Real estate digital platform Opendoor has launched a financing app that the company claims lets consumers get pre-approved for a mortgage in under two minutes.
The app, which went live Thursday (June 2) for customers in California, is part of the company’s suite of products, which include Buy with Opendoor, Opendoor Backed Offers, and Opendoor Complete, the company announced on its website.
“With this new financing app, Californians can better understand their loan options and the down payment they need to buy a home,” said Heather Harmon, co-head of Opendoor Homes Brokerage. “They simply download the app and answer four short questions.”
The company said its technology then identifies loan options based on the customer’s needs and criteria, including mortgage rate, guidelines and terms, and the down payment required.
Opendoor said the app processes more than 10,000 data points in seconds to determine the maximum home purchase price a buyer can afford based on their qualifications and the minimum down payment for available loan options.

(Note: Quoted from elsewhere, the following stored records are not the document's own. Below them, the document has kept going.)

Definition nameless : UserResponse.t := UserResponse.mk "" "" true.

Definition fresh : AppState := initialState ∅.

Definition password_step : AppState :=
  mkApp None false None None login_with_password (Some "x@y.com") ∅.

Definition otp_step_after_failure : AppState :=
  mkApp None false None (Some "Too many requests") request_otp
        (Some "a@b.com") ∅.

Definition verify_step_without_email : AppState :=
  mkApp None false None None verify_otp None ∅.

Definition signed_in : AppState :=
  mkApp (Some "alice@example.com") true (Some "doc-1") (Some "analysis failed")
        authenticated (Some "alice@example.com")
        {[ "userId" := "alice@example.com"; "userVerified" := "true" ]}.

Definition stored_empty_id : gmap string string :=
  {[ "userId" := ""; "userVerified" := "true" ]}.

Definition stored_shouting_flag : gmap string string :=
  {[ "userId" := "alice@example.com"; "userVerified" := "TRUE" ]}.

(** ** Reachable states *)

Section Reachable.
Context `{Constants}.


(** The flow states the inline arrow callbacks of [renderAuthFlow] set. *)
Definition navigation_target (f : AuthFlowState) : bool :=
  match f with
  | login_with_password | request_otp | email_input | choose_method
  | verify_otp => true
  | _ => false
  end.

(** Every callback [App] hands to a component, for whatever argument the
    component calls it with. *)
Inductive callback : Handler -> Prop :=
| callback_handleEmailSubmitted email : callback (handleEmailSubmitted email)
| callback_handleAnalysisError error : callback (handleAnalysisError error)
| callback_handleLoginSuccess userData : callback (handleLoginSuccess userData)
| callback_handleLogout : callback handleLogout
| callback_handleDocumentAnalyzed documentId :
    callback (handleDocumentAnalyzed documentId)
| callback_setCurrentAuthFlowState f :
    navigation_target f = true -> callback (setCurrentAuthFlowState f).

“Those who have ever applied for a mortgage know how cumbersome the process can be,” said Harmon. “Gathering countless documents from multiple sources. Endless questions about employment status or discrepancies between credit reports. It can take days if not weeks to get pre-approved. Just enough time to watch a dream home go to another buyer.”
PYMNTS examined the digitization of the mortgage process earlier this year in a conversation with Ziggy Jonsson, head of financial products for Better Mortgage.
That company was founded after CEO Vishal Garg went through the exact thing Harmon described: he and his wife missed out on their dream home after weeks of navigating the mortgage process over the phone and through paperwork sent via mail.
“Lenders who aren’t online have to work with a lot of paperwork and do it by hand, and that’s why their turnaround time is usually 45 to 60 days to approve and process a loan,” Jonsson said, adding that these traditional mortgage processes have fees and costs to cover the work happening behind the scenes.
By eliminating a lot of that work, a fully digitized platform also reduces costs, ultimately saving borrowers money that can go toward purchasing a home, Jonsson said.